* _Data_:

(* ===== verification/StoreDecisions.v ===== *)
(** * StoreDecisions: the decision audit trail and its hash chain
    (crates/store/src/decisions.rs, the decision part of maintenance.rs)

    The table [decisions] is the list of its rows in id order; each definition
    is the SQL statement of its method.  SHA-256 in hexadecimal is an
    argument.  An exhausted connection pool makes every method fail. *)

From Stdlib Require Import ZArith Lia String SpecFloat.
From stdpp Require Import prelude strings list sorting.
From S2P Require Import Prelude Text Floats StoreKv.

Local Open Scope string_scope.
Local Open Scope list_scope.
Local Open Scope Z_scope.

Record DecisionRow := {
  dr_ts : string;
  dr_incident_id : string;
  dr_action_type : string;
  dr_target_ip : option string;
  dr_target_user : option string;
  dr_confidence : float;
  dr_auto_executed : bool;
  dr_reason : option string;
  dr_data : string;
}.

(** A row of the table. *)
Record Row := {
  r_id : Z;
  r_ts : string;
  r_incident_id : string;
  r_action_type : string;
  r_target_ip : option string;
  r_target_user : option string;
  r_confidence : option float;
  r_auto_executed : bool;
  r_reason : option string;
  r_prev_hash : option string;
  r_row_hash : string;
  r_data : string;
}.

Record DecisionAuditRecord := {
  ar_id : Z;
  ar_ts : string;
  ar_incident_id : string;
  ar_action_type : string;
  ar_target_ip : option string;
  ar_target_user : option string;
  ar_confidence : option float;
  ar_auto_executed : bool;
  ar_reason : option string;
  ar_prev_hash : option string;
  ar_row_hash : string;
}.

Record HashChainResult := {
  hc_verified : Z;
  hc_broken_at : option Z;
  hc_intact : bool;
  hc_documented_breaks : Z;
}.

Record ChainBreakRecord := {
  cb_id : Z;
  cb_rowid_start : Z;
  cb_rowid_end : Z;
  cb_registered_at : string;
  cb_operator : string;
  cb_reason : string;
  cb_prev_chain_end_hash : option string;
}.

Record ShapeDismissalStats := {
  sd_genuine_dismissals : Z;
  sd_actioned : Z;
}.

Record Db := {
  db_usable : bool;
  decisions : list Row;
  chain_break_audit : list ChainBreakRecord;
}.

Definition db_conn {A} (db : Db) (r : result A StoreError) : result A StoreError :=
  if db_usable db then r else Err Pool.

Definition with_rows (db : Db) (rows : list Row) : Db :=
  {| db_usable := db_usable db; decisions := rows; chain_break_audit := chain_break_audit db |}.

Section store.
Context (sha256_hex : string -> string).

Definition compute_hash (prev_hash : option string) (data : string) : string :=
  sha256_hex (default "" prev_hash +:+ data).

(** The rowid SQLite picks: one more than the largest. *)
Definition next_id {A} (id : A -> Z) (rows : list A) : Z :=
  match last rows with Some r => id r + 1 | None => 1 end.

Definition last_decision_hash (db : Db) : result (option string) StoreError :=
  db_conn db (Ok (r_row_hash <$> last (decisions db))).

Definition chained_row (db : Db) (row : DecisionRow) : Row :=
  let prev_hash := r_row_hash <$> last (decisions db) in
  {| r_id := next_id r_id (decisions db); r_ts := dr_ts row; r_incident_id := dr_incident_id row;
     r_action_type := dr_action_type row; r_target_ip := dr_target_ip row;
     r_target_user := dr_target_user row;
     r_confidence := if is_nan (dr_confidence row) then None else Some (dr_confidence row);
     r_auto_executed := dr_auto_executed row; r_reason := dr_reason row;
     r_prev_hash := prev_hash; r_row_hash := compute_hash prev_hash (dr_data row);
     r_data := dr_data row |}.

Definition insert_decision (db : Db) (row : DecisionRow) : Db * result Z StoreError :=
  if db_usable db then
    let r := chained_row db row in (with_rows db (decisions db ++ [r]), Ok (r_id r))
  else (db, Err Pool).

Definition in_break (breaks : list (Z * Z)) (id : Z) : bool :=
  any (fun se => (se.1 <=? id) && (id <=? se.2)) breaks.

(** The verification loop, from the running state. *)
Fixpoint verify_rows (breaks : list (Z * Z)) (prev_computed : option string)
    (verified documented : Z) (rows : list Row) : HashChainResult :=
  match rows with
  | [] => {| hc_verified := verified; hc_broken_at := None; hc_intact := true;
             hc_documented_breaks := documented |}
  | r :: rest =>
      let broken := {| hc_verified := verified; hc_broken_at := Some (r_id r); hc_intact := false;
                       hc_documented_breaks := documented |} in
      if in_break breaks (r_id r) then
        verify_rows breaks (Some (r_row_hash r)) verified (documented + 1) rest
      else if negb (bool_decide (r_prev_hash r = prev_computed)) then broken
      else if negb (String.eqb (r_row_hash r) (compute_hash prev_computed (r_data r))) then broken
      else verify_rows breaks (Some (r_row_hash r)) (verified + 1) documented rest
  end.

(** The order of the break ranges does not matter to [in_break]. *)
Definition break_ranges (db : Db) : list (Z * Z) :=
  (fun b => (cb_rowid_start b, cb_rowid_end b)) <$> chain_break_audit db.

Definition verify_hash_chain (db : Db) : result HashChainResult StoreError :=
  db_conn db (Ok (verify_rows (break_ranges db) None 0 0 (decisions db))).

Definition register_chain_break (db : Db) (now : string) (rowid_start rowid_end : Z)
    (operator reason : string) (prev_chain_end_hash : option string) : Db * result Z StoreError :=
  if rowid_end <? rowid_start then 
    (db, Err (Other ("invalid range: rowid_end=" +:+ show_int rowid_end +:+
                     " < rowid_start=" +:+ show_int rowid_start)))
  else if db_usable db then
    let id := next_id cb_id (chain_break_audit db) in
    ({| db_usable := db_usable db; decisions := decisions db;
        chain_break_audit := chain_break_audit db ++
          [{| cb_id := id; cb_rowid_start := rowid_start; cb_rowid_end := rowid_end;
              cb_registered_at := now; cb_operator := operator; cb_reason := reason;
              cb_prev_chain_end_hash := prev_chain_end_hash |}] |}, Ok id)
  else (db, Err Pool).

Definition list_chain_breaks (db : Db) : result (list ChainBreakRecord) StoreError :=
  db_conn db (Ok (chain_break_audit db)).

Definition map_row (r : Row) : DecisionAuditRecord := {|
  ar_id := r_id r; ar_ts := r_ts r; ar_incident_id := r_incident_id r; ar_action_type := r_action_type r;
  ar_target_ip := r_target_ip r; ar_target_user := r_target_user r; ar_confidence := r_confidence r;
  ar_auto_executed := r_auto_executed r; ar_reason := r_reason r; ar_prev_hash := r_prev_hash r;
  ar_row_hash := r_row_hash r |}.

Definition i64_max : Z := 2 ^ 63 - 1.

(** [LIMIT n] of a statement: a negative bound is no bound. *)
Definition sql_limit {A} (n : Z) (l : list A) : list A := if n <? 0 then l else take (Z.to_nat n) l.

(** [limit as i64] of a [usize]. *)
Definition usize_as_i64 (n : Z) : Z := as_signed 64 (wrap 64 n).

Definition audit_trail (db : Db) (before_id : option Z) (limit : Z) (action_filter : option string)
  : result (list DecisionAuditRecord) StoreError :=
  let limit := Z.max 1 (Z.min limit 500) in
  let before := default i64_max before_id in
  let action_pat := match action_filter with
                    | Some s => if String.eqb (trim s) "" then None else Some (trim s)
                    | None => None
                    end in
  db_conn db (Ok (map_row <$> sql_limit limit (reverse
    (retain (fun r => (r_id r <? before) &&
                      match action_pat with Some a => String.eqb (r_action_type r) a | None => true end)
            (decisions db))))).

Definition decision_by_id (db : Db) (id : Z) : result (option DecisionAuditRecord) StoreError :=
  db_conn db (Ok (map_row <$> head (retain (fun r => r_id r =? id) (decisions db)))).

Definition decisions_since (db : Db) (after_id limit : Z) : result (list (Z * string)) StoreError :=
  db_conn db (Ok ((fun r => (r_id r, r_data r)) <$>
    sql_limit (usize_as_i64 limit) (retain (fun r => after_id <? r_id r) (decisions db)))).

Definition decisions_for_incident (db : Db) (incident_id : string) : result (list string) StoreError :=
  db_conn db (Ok (r_data <$> retain (fun r => String.eqb (r_incident_id r) incident_id) (decisions db))).

Definition has_decision_for_incident (db : Db) (incident_id : string) : result bool StoreError :=
  db_conn db (Ok (any (fun r => String.eqb (r_incident_id r) incident_id) (decisions db))).

Definition decisions_count (db : Db) : result Z StoreError :=
  db_conn db (Ok (Z.of_nat (length (decisions db)))).

Definition decisions_for_date (db : Db) (date : string) (limit : Z)
  : result (list (string * string * string)) StoreError :=
  db_conn db (Ok ((fun r => (r_ts r, r_incident_id r, r_data r)) <$>
    sql_limit (usize_as_i64 limit) (retain (fun r => like (date +:+ "%") (r_ts r)) (decisions db)))).

Definition block_ip_decisions_for_date (db : Db) (date : string)
  : result (list (string * string * string * string)) StoreError :=
  db_conn db (Ok ((fun r => (r_ts r, default "" (r_target_ip r), r_incident_id r, r_data r)) <$>
    retain (fun r => String.eqb (r_action_type r) "block_ip" && like (date +:+ "%") (r_ts r)) (decisions db))).

(** A double quote, for the text searched inside the JSON. *)
Definition quote : string := String (Ascii.ascii_of_nat 34) "".
Definition provider_pattern (p : string) : string :=
  "%" +:+ quote +:+ "ai_provider" +:+ quote +:+ ":" +:+ quote +:+ p +:+ quote +:+ "%".

Definition shape_dismissal_stats (db : Db) (detector_prefix target_ip : string)
    (excluded_providers actioned_types : list string) : result ShapeDismissalStats StoreError :=
  let on_shape r := bool_decide (r_target_ip r = Some target_ip) &&
                    like (detector_prefix +:+ ":%") (r_incident_id r) in
  db_conn db (Ok {|
    sd_genuine_dismissals := Z.of_nat (length (retain (fun r =>
      on_shape r && String.eqb (r_action_type r) "dismiss" &&
      forallb (fun p => negb (like (provider_pattern p) (r_data r))) excluded_providers) (decisions db)));
    sd_actioned := Z.of_nat (length (retain (fun r =>
      on_shape r && mem_str (r_action_type r) actioned_types) (decisions db))) |}).

(** The decision part of [run_retention]; [cutoff] is the RFC 3339 text of the
    clock less [decisions_days]. *)
Definition retention_decisions (db : Db) (decisions_days : Z) (cutoff : string) : Db * result Z StoreError :=
  if 0 <? decisions_days then
    if db_usable db then
      (with_rows db (retain (fun r => negb (str_ltb (r_ts r) cutoff)) (decisions db)),
       Ok (Z.of_nat (length (retain (fun r => str_ltb (r_ts r) cutoff) (decisions db)))))
    else (db, Err Pool)
  else (db, Ok 0).
End store.

(** ** The chain *)

Section chain.
Context (sha256_hex : string -> string).
Notation compute_hash := (compute_hash sha256_hex).
Notation verify_rows := (verify_rows sha256_hex).

(** A row the verifier accepts after a row whose hash is [prev]. *)
Definition row_ok (breaks : list (Z * Z)) (prev : option string) (r : Row) : Prop :=
  in_break breaks (r_id r) = true \/
  (r_prev_hash r = prev /\ r_row_hash r = compute_hash prev (r_data r)).

Fixpoint rows_ok (breaks : list (Z * Z)) (prev : option string) (rows : list Row) : Prop :=
  match rows with
  | [] => True
  | r :: rest => row_ok breaks prev r /\ rows_ok breaks (Some (r_row_hash r)) rest
  end.

Definition head_hash (prev : option string) (rows : list Row) : option string :=
  match last rows with Some r => Some (r_row_hash r) | None => prev end.
Definition set_agent_cursor (t : Tables) (name : string) (last_id : Z) : Tables * result unit StoreError :=
  if usable t then (with_agent_cursors t (<[name := last_id]> (agent_cursors t)), Ok tt) else (t, Err Pool).

Definition get_sensor_cursor (t : Tables) (collector : string) : result (option string) StoreError :=
  conn t (Ok (sensor_cursors t !! collector)).

Definition set_sensor_cursor (t : Tables) (collector data : string) : Tables * result unit StoreError :=
  if usable t then (with_sensor_cursors t (<[collector := data]> (sensor_cursors t)), Ok tt) else (t, Err Pool).

(** ** Retention: events, incidents, decisions *)

(** A day count of zero keeps everything; the first failure ends it.  The
    graph snapshots, a table of their own, are left out. *)
Definition run_retention (t : Tables) (events_days incidents_days decisions_days now : Z) : Tables * result (Z * Z * Z) StoreError :=
  let cutoff days := to_rfc3339 (now - seconds (86400 * days)) in
  let '(t, re) := if 0 <? events_days then delete_events_before t (cutoff events_days) else (t, Ok 0) in
  match re with
  | Err e => (t, Err e)
  | Ok ne =>
      let '(t, ri) := if 0 <? incidents_days then delete_incidents_before t (cutoff incidents_days) else (t, Ok 0) in
      match ri with
      | Err e => (t, Err e)
      | Ok ni =>
          let '(db, rd) := retention_decisions (tb_decisions t) decisions_days (cutoff decisions_days) in
          (with_decisions t db, match rd with Ok nd => Ok (ne, ni, nd) | Err e => Err e end)
      end
  end.

(** ** The agent reads its new incidents *)

(** Which of the three statements succeed: a statement can fail by itself, when the
    database is locked or the disk is full, although a connection was to be had. *)
Record ReadIo := { io_get_cursor : bool; io_rows : bool; io_set_cursor : bool }.
Definition all_succeed : ReadIo := {| io_get_cursor := true; io_rows := true; io_set_cursor := true |}.
(* ===== verification/AgentSilence.v ===== *)
(** * AgentSilence: the alarm of silent telemetry
    (crates/agent/src/silent_stream_alarm.rs)

    A source that used to write events and has written none today is reported,
    and reported again when it is back.  The counts are those of the event table
    of StoreTables.v; what was reported of a source is kept in the key-value
    table of StoreKv.v, as JSON that serde prints and reads.  The calendar text
    of an instant and the notifications are arguments and effects. *)

From Stdlib Require Import ZArith Lia Ascii String SpecFloat.
From stdpp Require Import prelude strings gmap list sorting.
From S2P Require Import Prelude Text Json Floats CoreTypes StoreKv StoreDecisions StoreTables.

Local Open Scope string_scope.
Local Open Scope list_scope.
Local Open Scope Z_scope.

Record StreamSnapshot := { count_today : Z; count_baseline : Z; baseline_days : Z }.

Record StreamAlertState := { last_alerted_ts : option Z; alert_open : bool }.
Definition StreamAlertState_default : StreamAlertState := {| last_alerted_ts := None; alert_open := false |}.

Record SilentStreamConfig := {
  sc_enabled : bool;
  min_baseline_per_day : float;
  alert_after_hours : Z;
  cooldown_hours : Z;
}.
Definition SilentStreamConfig_default : SilentStreamConfig :=
  {| sc_enabled := true; min_baseline_per_day := f64_of_Z 100; alert_after_hours := 2; cooldown_hours := 6 |}.

Inductive AlertDecision := Alert | Recovery | SkipBaselineLow | SkipTooEarly | SkipCooldown | SkipHealthy.

#[export] Instance alert_decision_eq_dec : EqDecision AlertDecision.
Proof. solve_decision. Defined.

Definition baseline_per_day (snap : StreamSnapshot) : float :=
  if baseline_days snap =? 0 then f64_zero else f64_div (f64_of_Z (count_baseline snap)) (f64_of_Z (baseline_days snap)).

* _Aim of the exercise_:
In how many lines of the material does the word "Floats" appear? Give only the number.

* _Result of this exercise_:
2